At the end of the meeting, Bill Summers of Yale held an interview-style discussion with three faculty members—Janet Browne of Harvard, Angela Creager of Princeton, and Susan Lindee of Penn—about some issues in the profession. Summers is trained as a molecular biologist, although he has been writing and teaching on historical subjects for many years. He took an outsider’s stance, asking his panelists—“real historians,” in his self-deprecating phrase—about the state of the field.
He asked the panel to discuss the utility of the history of science for scientists; the difference, if any, between the history of science and related fields such as Science and Technology Studies (STS), the history of medicine, and sociology and anthropology of science; and whether historians of science had anything to say any more to philosophers of science. The discussion then ranged to popularization of our work and the relevance of what we do to science policy and ethics. A number of remarks came out about how we train students so that they can compete for scarce faculty jobs, most of which are in straight history departments. In short, the discussion centered on drawing boundaries around our field. Distinguishing what we do from other people who study the social implications and context of science, parsing it relative to general history, and how to brand oneself within the academic marketplace.
In the back of many people’s minds was the recent debate between Lorraine Daston in Critical Inquiry and Peter Dear and Sheila Jasanoff in Isis , and on a conference at Harvard last week on the “next 20 years” of STS. (see also commentaries by Darin Hayton, Will Thomas and Henry Cowles on the debate)
At the end, someone handed Dan Kevles the microphone and asked him to comment on writing serious history for wide audiences. Does it mean “dumbing down” your work or sacrificing scholarly standards? How should one “position” one’s book so that it earns the respect of other scholars and gets noticed in the popular press? Kevles said not to worry about that. “Follow your passion,” he said. “Follow your own drummer.” If you want to write for a wide audience, there are ways to do that; if you want to reach a narrow but knowledgeable audience of peers, then do that. He is right. There’s no point in doing this if you aren’t passionate about it. Become too calculated, and you’re sunk.
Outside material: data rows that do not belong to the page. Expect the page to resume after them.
Lemma reads_follow_checks_witness :
  epochsRead (submitRun opened 3).1.2 = [1] ∧ NoDup (epochsRead (submitRun opened 3).1.2).
Proof.
  split; [vm_compute; reflexivity|].
  exact (proj1 (proj2 (reads_follow_checks demoHandler noContext demoConn (submitRequest 3)
    (submitRun opened 3).1.2 (submitRun opened 3).2 (submitRun_runs opened 3)))).
Defined.

Lemma texted_row : ∃ g row, MemoryStore.groups texted !! octets gid = Some g ∧
  memoryGroup.records g !! 2%nat = Some row.
Proof.
  destruct (MemoryStore.groups texted !! octets gid) as [g|] eqn:E; [|exfalso; revert E; vm_compute; discriminate].
  assert (length (memoryGroup.records g) = 3%nat) as Hl.
  { assert ((λ g, length (memoryGroup.records g)) <$> MemoryStore.groups texted !! octets gid = Some 3%nat) as H
      by (vm_compute; reflexivity). rewrite E in H. by injection H. }
  destruct (memoryGroup.records g !! 2%nat) as [row|] eqn:Er; [exists g, row; split; [reflexivity|exact Er]|].
  apply lookup_ge_None in Er. rewrite Hl in Er. exfalso. clear -Er. lia.
Qed.

Lemma every_record_authenticated_witness :
  ∃ w g row, MemoryStore.groups (world.store w) !! octets gid = Some g ∧
    memoryGroup.records g !! 2%nat = Some row ∧
    authentic (world.past w) (world.threads w) (octets gid) (recordRow.record row).
Proof.
  destruct texted_reachable as (past & ts & Hr), texted_row as (g & row & Hg & Hrow).
  exists (world.mk texted past ts), g, row. split; [exact Hg|]. split; [exact Hrow|].
  exact (every_record_authenticated demoHandler DefaultLimits _ (octets gid) g 2%nat row Hr Hg Hrow).
Defined.


Definition bodyOf {B} (out : outcome (reply B)) : option B :=
  match out with Returned r => reply_body r | Panicked => None end.

(** What the store answered in [fetchRun]. *)
Definition fetchEvent (e : event answer) : option (FetchRequest.t * FetchResult.t) :=
  match e with Event (StoreFetch r) (Ok result) => Some (r, result) | _ => None end.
I want to add that what counts as the History of Science could not matter less. I currently work at the interface of the history of science and the history of medicine. I find the relations between science and medicine fascinating and rich with implications for better understanding our society and even human nature. The relations between historians of science and historians of medicine, however, are petty, chauvinistic, and completely uninteresting. Ditto our relation to philosophers, sociologists, and anthropologists of science. Double ditto for the difference between “HPS” (History and Philosophy of Science, à la Cambridge) and “STS” (Science and Technology Studies, à la Cornell).
I can’t resist the old chestnut about the reason that academic debates are so vehement is that the stakes are so small. This is a tiny field, people! We already have far less impact on wider discourse than our subject matter deserves. Splintering into these absurd factions undermines the enterprise and hastens our irrelevance. For students, positioning yourself as an STSer vs. a historian of science is a colossal waste of time. Better to find a project you love and hopefully one that matters to more than half a dozen other people. Pursue it using whatever scholarly tools come to hand—those of history, philosophy, anthropology, sociology,...journalism, fiction, meditation,...motorcycle repair, saponification, or philately. Then, when it’s time to look for jobs, learn how to pitch it to different audiences. Is there a gender angle? A racial dimension? Would a medical school be interested in it? Or maybe a group of Classicists?
Envoi: The discipline doesn’t matter. The profession is secondary. Break down the barriers of your research and writing. Learn to make connections with others as broadly and imaginatively as possible. Be savvy, eclectic, and passionate. Do it for the love.